Listed records: Begin

Lemma fmtUint_spec n :
  0 <= n → ∃ c ds, fmtUint n = String c ds ∧ plainByte c = true ∧ plain ds = true ∧
    parseDigits 0 (fmtUint n) = Some n.
Proof.
  intros Hn. unfold fmtUint.
  destruct (fmtDigits_spec (S (Z.to_nat (Z.log2 n))) n "") as (ds & k & -> & Hne & Hp & Hk & Hparse); [|lia|].
  { split; [done|]. rewrite Nat2Z.inj_succ, Z2Nat.id by apply Z.log2_nonneg.
    destruct (decide (n = 0)) as [->|]; [simpl; lia|]. apply Z.log2_spec. lia. }
  destruct ds as [|c ds]; [done|]. cbn [plain] in Hp. apply andb_prop in Hp as [Hc Hds].
  exists c, ds. rewrite Hparse, string_app_nil_r. split_and!; try done.
Qed.

Lemma ParseUint_fmtUint n : 0 <= n < 2 ^ 64 → ParseUint (fmtUint n) = Some n.
Proof.
  intros Hn. destruct (fmtUint_spec n) as (c & ds & Heq & _ & _ & Hp); [lia|].
  unfold ParseUint. rewrite Heq in *. rewrite Hp. cbn [mbind option_bind].
  by rewrite (proj2 (Z.ltb_lt _ _)) by lia.
Qed.

(** ** Sizes *)

Definition unitOf (c : Ascii.ascii) : option Z :=
  if ceqb c 107 then Some 1024
  else if ceqb c 109 then Some (1024 * 1024)
  else if ceqb c 103 then Some (1024 * 1024 * 1024) else None.

(** Parsing a printed number with its unit *)
Lemma parseSizeToBytes_printed n c m :
  0 <= n < 2 ^ 64 → unitOf c = Some m → parseSizeToBytes (fmtUint n +:+ String c "") = u64_mul n m.
Proof.
  intros Hn Hu. destruct (fmtUint_spec n) as (d & ds & Heq & Hd & Hds & _); [lia|].
  assert (plainByte c = true) as Hc.
  { unfold unitOf in Hu. unfold plainByte. repeat case_match; simplify_eq; by rewrite ?orb_true_r. }
  unfold parseSizeToBytes. rewrite bool_decide_eq_false_2 by (by rewrite Heq). cbv zeta.
  assert (ToLower (TrimSpace (fmtUint n +:+ String c "")) = fmtUint n +:+ String c "") as ->.
  { rewrite Heq, TrimSpace_ends by done. apply ToLower_plain. rewrite plain_app. cbn [plain].
    by rewrite Hd, Hds, Hc. }
  rewrite lastByte_snoc, initBytes_snoc. unfold unitOf in Hu.
  repeat case_match; simplify_eq; by rewrite ParseUint_fmtUint in * by lia; simplify_eq.
Qed.

Lemma bytesToSizeString_printed n :
  0 <= n < 2 ^ 64 - 1023 →
  ∃ k c m, bytesToSizeString n = fmtUint k +:+ String c "" ∧ unitOf c = Some m ∧ 0 <= k < 2 ^ 64 ∧
    k * m = 1024 * ((n + 1023) / 1024).
Proof.
  intros Hn. unfold bytesToSizeString.
  destruct (Z.eqb_spec n 0) as [->|]; [by exists 0, (byte_at 107), 1024|].
  destruct (Z.eqb_spec (n mod (1024 * 1024 * 1024)) 0);
    [exists (n / (1024 * 1024 * 1024)), (byte_at 103), (1024 * 1024 * 1024); split_and!; try done; Z.div_mod_to_equations; lia|].
  destruct (Z.eqb_spec (n mod (1024 * 1024)) 0);
    [exists (n / (1024 * 1024)), (byte_at 109), (1024 * 1024); split_and!; try done; Z.div_mod_to_equations; lia|].
  destruct (Z.eqb_spec (n mod 1024) 0);
    [exists (n / 1024), (byte_at 107), 1024; split_and!; try done; Z.div_mod_to_equations; lia|].
  exists ((n + 1023) / 1024), (byte_at 107), 1024. unfold u64_add, u64.
  rewrite Z.mod_small by lia. split_and!; try done; Z.div_mod_to_equations; lia.
Qed.

(** Parsing what was printed gives the size rounded up to a kilobyte. *)
Lemma parse_bytesToSizeString n :
  0 <= n < 2 ^ 64 - 1023 →
  parseSizeToBytes (bytesToSizeString n) = 1024 * ((n + 1023) / 1024).
Proof.
  intros Hn. destruct (bytesToSizeString_printed n Hn) as (k & c & m & -> & Hm & Hk & Hkm).
  rewrite (parseSizeToBytes_printed k c m) by done. unfold u64_mul, u64. rewrite Hkm.
  apply Z.mod_small. Z.div_mod_to_equations; lia.
Qed.

Lemma parse_bytesToSizeString_exact n :
  0 <= n < 2 ^ 64 → n mod 1024 = 0 → parseSizeToBytes (bytesToSizeString n) = n.
Proof.
  intros Hn Hm. rewrite parse_bytesToSizeString; Z.div_mod_to_equations; lia.
Qed.

Lemma bytesToSizeString_plain n :
  0 <= n < 2 ^ 64 - 1023 →
  ∃ c s d, bytesToSizeString n = String c s +:+ String d "" ∧ plainByte c = true ∧ plain s = true ∧
    plainByte d = true.
Proof.
  intros Hn. destruct (bytesToSizeString_printed n Hn) as (k & d & m & -> & Hm & Hk & _).
  destruct (fmtUint_spec k) as (c & s & -> & Hc & Hs & _); [lia|]. exists c, s, d. split_and!; try done.
  unfold unitOf in Hm. unfold plainByte. repeat case_match; simplify_eq; by rewrite ?orb_true_r.
Qed.

(** ** Two fields *)

(** Printable ASCII bytes but the space *)
Definition visibleByte (c : Ascii.ascii) : bool :=
  (33 <=? Ascii.nat_of_ascii c)%nat && (Ascii.nat_of_ascii c <=? 126)%nat.
Definition visible (s : string) : bool := forallBytes visibleByte s.

Lemma spaceRune_visible c s : visibleByte c = true → spaceRune (String c s) = 0%nat.
Proof.
  intros Hc. destruct s as [|b [|b' s]]; revert Hc;
    destruct c as [[] [] [] [] [] [] [] []]; vm_compute; intros H; try discriminate H; reflexivity.
Qed.

Lemma plain_visible s : plain s = true → visible s = true.
Proof.
  unfold visible. induction s as [|c s IH]; [done|]. cbn [plain forallBytes]. intros [Hc Hs]%andb_prop.
  rewrite IH by done. rewrite andb_true_r. revert Hc.
  destruct c as [[] [] [] [] [] [] [] []]; vm_compute; intros H; try discriminate H; reflexivity.
Qed.

Lemma fieldsGo_visible fuel cur a t :
  visible a = true →
  fieldsGo (String.length a + fuel) cur (a +:+ t) = fieldsGo fuel (cur +:+ a) t.
Proof.
  unfold visible. revert cur. induction a as [|c a IH]; intros cur Hp.
  - by rewrite string_app_nil_r.
  - cbn [forallBytes] in Hp. apply andb_prop in Hp as [Hc Ha].
    change (String c a +:+ t) with (String c (a +:+ t)). cbn [String.length Nat.add fieldsGo].
    rewrite spaceRune_visible by done. rewrite IH by done. by rewrite string_app_assoc.
Qed.

Lemma fieldsGo_space fuel c a b :
  fieldsGo (S fuel) (String c a) (String (byte_at 32) b) = String c a :: fieldsGo fuel "" b.
Proof. by destruct b as [|? []]. Qed.

Lemma length_append s t : String.length (s +:+ t) = (String.length s + String.length t)%nat.
Proof.
  induction s as [|c s IH]; [done|]. change (String c s +:+ t) with (String c (s +:+ t)).
  cbn [String.length]. by rewrite IH.
Qed.
Lemma feed_printWords st ws d l :
  feed (ready st ws d) (printWords l) = inr (ready st (ws ++ l) d).
Proof.
  revert ws. induction l as [|w l IH]; intros ws; [by rewrite app_nil_r|]. cbn [printWords].
  rewrite feed_app, feed_quoteWord by apply ready_start. cbn [tk_statements tk_words tk_depth ready].
  change (" " +:+ printWords l) with (String chSpace (printWords l)). 
  rewrite (feed_step _ _ _ (ready st (ws ++ [w]) d)) by done.
  by rewrite IH, <- app_assoc.
Qed.

(** ** Round trip *)

Lemma feed_printConf c st d :
  wf_conf c → (0 ≤ d)%Z → feed (ready st [] d) (printConf c) = inr (ready (st ++ flatten d c) [] d).
Proof.
  revert st d. induction c as [|ws rest IH|ws body IHb rest IH]; intros st d Hwf Hd; cbn [printConf flatten].
  - by rewrite app_nil_r.
  - destruct Hwf as [Hws Hwf]. rewrite feed_app, feed_printWords. cbn [app].
    rewrite (feed_step _ _ _ (ready (st ++ [{| st_depth := d; st_words := ws |}]) [] d)) by (by destruct ws).
    rewrite IH by done. by rewrite <- app_assoc.
  - destruct Hwf as (Hws & Hb & Hr). rewrite feed_app, feed_printWords. cbn [app].
    rewrite (feed_step _ _ _ (ready (st ++ [{| st_depth := d; st_words := ws ++ ["{"] |}]) [] (d + 1)))
      by (by destruct ws).
    rewrite feed_app, IHb by (done || lia). set (st' := (st ++ _) ++ _).
    rewrite (feed_step _ _ _ (ready (st' ++ [{| st_depth := d; st_words := ["}"] |}]) [] d)).
    2:
    { change (next (ready st' [] (d + 1)) chClose) with (closeBlock (ready st' [] (d + 1))).
      unfold closeBlock. cbn [flushToken tk_inToken ready tk_words tk_depth].
      replace (d + 1 - 1)%Z with d by lia. by rewrite (proj2 (Z.ltb_ge d 0)). }
    rewrite IH by done. unfold st'. by rewrite <- !app_assoc.
Qed.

Listed records: End

Once you find the line with "destruct (fmtUint_spec k)" in the entries above, output it and each line after it up to and including the line with "- by rewrite string_app_nil_r.", and nothing else.

Answer to the problem:
  destruct (fmtUint_spec k) as (c & s & -> & Hc & Hs & _); [lia|]. exists c, s, d. split_and!; try done.
  unfold unitOf in Hm. unfold plainByte. repeat case_match; simplify_eq; by rewrite ?orb_true_r.
Qed.

(** ** Two fields *)

(** Printable ASCII bytes but the space *)
Definition visibleByte (c : Ascii.ascii) : bool :=
  (33 <=? Ascii.nat_of_ascii c)%nat && (Ascii.nat_of_ascii c <=? 126)%nat.
Definition visible (s : string) : bool := forallBytes visibleByte s.

Lemma spaceRune_visible c s : visibleByte c = true → spaceRune (String c s) = 0%nat.
Proof.
  intros Hc. destruct s as [|b [|b' s]]; revert Hc;
    destruct c as [[] [] [] [] [] [] [] []]; vm_compute; intros H; try discriminate H; reflexivity.
Qed.

Lemma plain_visible s : plain s = true → visible s = true.
Proof.
  unfold visible. induction s as [|c s IH]; [done|]. cbn [plain forallBytes]. intros [Hc Hs]%andb_prop.
  rewrite IH by done. rewrite andb_true_r. revert Hc.
  destruct c as [[] [] [] [] [] [] [] []]; vm_compute; intros H; try discriminate H; reflexivity.
Qed.

Lemma fieldsGo_visible fuel cur a t :
  visible a = true →
  fieldsGo (String.length a + fuel) cur (a +:+ t) = fieldsGo fuel (cur +:+ a) t.
Proof.
  unfold visible. revert cur. induction a as [|c a IH]; intros cur Hp.
  - by rewrite string_app_nil_r.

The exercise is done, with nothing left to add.